→ The task: Print the data exactly as it appears, keeping every word.

*** Opening Exercise input ***

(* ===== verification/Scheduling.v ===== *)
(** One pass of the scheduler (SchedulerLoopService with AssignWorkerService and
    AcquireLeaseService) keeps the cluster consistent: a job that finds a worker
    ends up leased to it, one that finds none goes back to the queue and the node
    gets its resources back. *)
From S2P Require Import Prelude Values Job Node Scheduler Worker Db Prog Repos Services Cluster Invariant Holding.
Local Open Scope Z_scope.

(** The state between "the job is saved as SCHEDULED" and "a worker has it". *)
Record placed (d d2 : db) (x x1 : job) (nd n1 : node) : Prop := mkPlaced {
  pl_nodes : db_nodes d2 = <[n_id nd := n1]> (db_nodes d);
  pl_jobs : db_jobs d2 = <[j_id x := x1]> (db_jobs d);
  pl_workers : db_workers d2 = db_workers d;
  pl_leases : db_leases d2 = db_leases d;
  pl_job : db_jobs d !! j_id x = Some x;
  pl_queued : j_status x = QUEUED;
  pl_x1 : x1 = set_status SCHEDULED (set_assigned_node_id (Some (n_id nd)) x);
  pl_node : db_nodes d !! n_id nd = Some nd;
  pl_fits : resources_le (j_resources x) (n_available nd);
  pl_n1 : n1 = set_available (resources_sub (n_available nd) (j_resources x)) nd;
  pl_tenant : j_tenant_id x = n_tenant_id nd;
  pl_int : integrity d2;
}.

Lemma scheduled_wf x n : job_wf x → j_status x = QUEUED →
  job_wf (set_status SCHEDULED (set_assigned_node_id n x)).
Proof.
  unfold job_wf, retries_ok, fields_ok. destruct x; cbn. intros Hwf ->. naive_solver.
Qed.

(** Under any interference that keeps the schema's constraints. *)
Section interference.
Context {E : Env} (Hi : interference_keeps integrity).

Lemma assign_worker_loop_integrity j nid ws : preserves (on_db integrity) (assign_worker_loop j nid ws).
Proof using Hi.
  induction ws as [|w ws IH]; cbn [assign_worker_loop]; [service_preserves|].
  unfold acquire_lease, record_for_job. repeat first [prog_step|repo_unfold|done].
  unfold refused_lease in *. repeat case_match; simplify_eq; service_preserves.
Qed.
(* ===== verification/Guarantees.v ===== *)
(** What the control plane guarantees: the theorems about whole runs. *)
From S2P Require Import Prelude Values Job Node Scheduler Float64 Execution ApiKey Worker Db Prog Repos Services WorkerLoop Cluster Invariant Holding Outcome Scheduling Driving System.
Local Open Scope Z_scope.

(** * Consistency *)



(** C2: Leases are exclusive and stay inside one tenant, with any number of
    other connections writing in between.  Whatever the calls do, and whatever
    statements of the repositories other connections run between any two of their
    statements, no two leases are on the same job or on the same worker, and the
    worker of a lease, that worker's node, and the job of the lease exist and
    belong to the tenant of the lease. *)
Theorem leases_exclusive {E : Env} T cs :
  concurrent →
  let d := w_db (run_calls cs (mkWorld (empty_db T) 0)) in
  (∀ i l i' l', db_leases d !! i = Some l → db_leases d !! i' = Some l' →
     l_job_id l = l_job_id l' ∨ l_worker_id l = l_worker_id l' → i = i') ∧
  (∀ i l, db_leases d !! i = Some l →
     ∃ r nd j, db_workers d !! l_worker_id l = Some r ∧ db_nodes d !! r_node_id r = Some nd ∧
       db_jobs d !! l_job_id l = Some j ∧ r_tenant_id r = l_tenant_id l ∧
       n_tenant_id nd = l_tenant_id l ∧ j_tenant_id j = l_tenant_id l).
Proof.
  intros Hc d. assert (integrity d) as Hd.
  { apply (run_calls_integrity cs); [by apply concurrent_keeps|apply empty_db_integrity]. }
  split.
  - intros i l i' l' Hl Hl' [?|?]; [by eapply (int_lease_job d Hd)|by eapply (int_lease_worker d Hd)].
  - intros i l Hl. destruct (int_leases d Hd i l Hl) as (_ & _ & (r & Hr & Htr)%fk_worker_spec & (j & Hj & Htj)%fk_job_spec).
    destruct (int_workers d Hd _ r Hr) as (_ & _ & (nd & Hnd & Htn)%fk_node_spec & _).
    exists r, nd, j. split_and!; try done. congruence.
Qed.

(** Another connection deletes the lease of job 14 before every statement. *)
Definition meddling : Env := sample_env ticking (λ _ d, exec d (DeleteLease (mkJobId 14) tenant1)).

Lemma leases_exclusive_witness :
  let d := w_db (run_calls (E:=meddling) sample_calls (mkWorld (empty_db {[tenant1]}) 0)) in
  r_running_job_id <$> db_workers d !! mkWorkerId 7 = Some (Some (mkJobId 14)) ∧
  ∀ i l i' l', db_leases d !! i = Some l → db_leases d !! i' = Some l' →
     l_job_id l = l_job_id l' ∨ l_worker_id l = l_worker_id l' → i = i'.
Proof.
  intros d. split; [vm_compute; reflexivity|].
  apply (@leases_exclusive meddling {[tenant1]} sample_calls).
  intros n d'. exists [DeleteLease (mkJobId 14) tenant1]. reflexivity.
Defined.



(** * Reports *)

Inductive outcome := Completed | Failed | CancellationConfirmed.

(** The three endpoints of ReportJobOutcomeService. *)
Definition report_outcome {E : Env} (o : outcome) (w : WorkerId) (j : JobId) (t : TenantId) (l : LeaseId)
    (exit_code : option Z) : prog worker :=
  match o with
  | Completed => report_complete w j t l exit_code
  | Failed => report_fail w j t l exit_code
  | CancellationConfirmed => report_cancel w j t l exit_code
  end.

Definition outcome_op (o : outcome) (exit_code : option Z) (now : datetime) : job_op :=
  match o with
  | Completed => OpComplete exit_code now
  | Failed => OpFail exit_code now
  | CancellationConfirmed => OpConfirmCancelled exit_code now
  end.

*** Closing Exercise input ***

→ Reply:
(* ===== verification/Scheduling.v ===== *)
(** One pass of the scheduler (SchedulerLoopService with AssignWorkerService and
    AcquireLeaseService) keeps the cluster consistent: a job that finds a worker
    ends up leased to it, one that finds none goes back to the queue and the node
    gets its resources back. *)
From S2P Require Import Prelude Values Job Node Scheduler Worker Db Prog Repos Services Cluster Invariant Holding.
Local Open Scope Z_scope.

(** The state between "the job is saved as SCHEDULED" and "a worker has it". *)
Record placed (d d2 : db) (x x1 : job) (nd n1 : node) : Prop := mkPlaced {
  pl_nodes : db_nodes d2 = <[n_id nd := n1]> (db_nodes d);
  pl_jobs : db_jobs d2 = <[j_id x := x1]> (db_jobs d);
  pl_workers : db_workers d2 = db_workers d;
  pl_leases : db_leases d2 = db_leases d;
  pl_job : db_jobs d !! j_id x = Some x;
  pl_queued : j_status x = QUEUED;
  pl_x1 : x1 = set_status SCHEDULED (set_assigned_node_id (Some (n_id nd)) x);
  pl_node : db_nodes d !! n_id nd = Some nd;
  pl_fits : resources_le (j_resources x) (n_available nd);
  pl_n1 : n1 = set_available (resources_sub (n_available nd) (j_resources x)) nd;
  pl_tenant : j_tenant_id x = n_tenant_id nd;
  pl_int : integrity d2;
}.

Lemma scheduled_wf x n : job_wf x → j_status x = QUEUED →
  job_wf (set_status SCHEDULED (set_assigned_node_id n x)).
Proof.
  unfold job_wf, retries_ok, fields_ok. destruct x; cbn. intros Hwf ->. naive_solver.
Qed.

(** Under any interference that keeps the schema's constraints. *)
Section interference.
Context {E : Env} (Hi : interference_keeps integrity).

Lemma assign_worker_loop_integrity j nid ws : preserves (on_db integrity) (assign_worker_loop j nid ws).
Proof using Hi.
  induction ws as [|w ws IH]; cbn [assign_worker_loop]; [service_preserves|].
  unfold acquire_lease, record_for_job. repeat first [prog_step|repo_unfold|done].
  unfold refused_lease in *. repeat case_match; simplify_eq; service_preserves.
Qed.
(* ===== verification/Guarantees.v ===== *)
(** What the control plane guarantees: the theorems about whole runs. *)
From S2P Require Import Prelude Values Job Node Scheduler Float64 Execution ApiKey Worker Db Prog Repos Services WorkerLoop Cluster Invariant Holding Outcome Scheduling Driving System.
Local Open Scope Z_scope.

(** * Consistency *)



(** C2: Leases are exclusive and stay inside one tenant, with any number of
    other connections writing in between.  Whatever the calls do, and whatever
    statements of the repositories other connections run between any two of their
    statements, no two leases are on the same job or on the same worker, and the
    worker of a lease, that worker's node, and the job of the lease exist and
    belong to the tenant of the lease. *)
Theorem leases_exclusive {E : Env} T cs :
  concurrent →
  let d := w_db (run_calls cs (mkWorld (empty_db T) 0)) in
  (∀ i l i' l', db_leases d !! i = Some l → db_leases d !! i' = Some l' →
     l_job_id l = l_job_id l' ∨ l_worker_id l = l_worker_id l' → i = i') ∧
  (∀ i l, db_leases d !! i = Some l →
     ∃ r nd j, db_workers d !! l_worker_id l = Some r ∧ db_nodes d !! r_node_id r = Some nd ∧
       db_jobs d !! l_job_id l = Some j ∧ r_tenant_id r = l_tenant_id l ∧
       n_tenant_id nd = l_tenant_id l ∧ j_tenant_id j = l_tenant_id l).
Proof.
  intros Hc d. assert (integrity d) as Hd.
  { apply (run_calls_integrity cs); [by apply concurrent_keeps|apply empty_db_integrity]. }
  split.
  - intros i l i' l' Hl Hl' [?|?]; [by eapply (int_lease_job d Hd)|by eapply (int_lease_worker d Hd)].
  - intros i l Hl. destruct (int_leases d Hd i l Hl) as (_ & _ & (r & Hr & Htr)%fk_worker_spec & (j & Hj & Htj)%fk_job_spec).
    destruct (int_workers d Hd _ r Hr) as (_ & _ & (nd & Hnd & Htn)%fk_node_spec & _).
    exists r, nd, j. split_and!; try done. congruence.
Qed.

(** Another connection deletes the lease of job 14 before every statement. *)
Definition meddling : Env := sample_env ticking (λ _ d, exec d (DeleteLease (mkJobId 14) tenant1)).

Lemma leases_exclusive_witness :
  let d := w_db (run_calls (E:=meddling) sample_calls (mkWorld (empty_db {[tenant1]}) 0)) in
  r_running_job_id <$> db_workers d !! mkWorkerId 7 = Some (Some (mkJobId 14)) ∧
  ∀ i l i' l', db_leases d !! i = Some l → db_leases d !! i' = Some l' →
     l_job_id l = l_job_id l' ∨ l_worker_id l = l_worker_id l' → i = i'.
Proof.
  intros d. split; [vm_compute; reflexivity|].
  apply (@leases_exclusive meddling {[tenant1]} sample_calls).
  intros n d'. exists [DeleteLease (mkJobId 14) tenant1]. reflexivity.
Defined.



(** * Reports *)

Inductive outcome := Completed | Failed | CancellationConfirmed.

(** The three endpoints of ReportJobOutcomeService. *)
Definition report_outcome {E : Env} (o : outcome) (w : WorkerId) (j : JobId) (t : TenantId) (l : LeaseId)
    (exit_code : option Z) : prog worker :=
  match o with
  | Completed => report_complete w j t l exit_code
  | Failed => report_fail w j t l exit_code
  | CancellationConfirmed => report_cancel w j t l exit_code
  end.

Definition outcome_op (o : outcome) (exit_code : option Z) (now : datetime) : job_op :=
  match o with
  | Completed => OpComplete exit_code now
  | Failed => OpFail exit_code now
  | CancellationConfirmed => OpConfirmCancelled exit_code now
  end.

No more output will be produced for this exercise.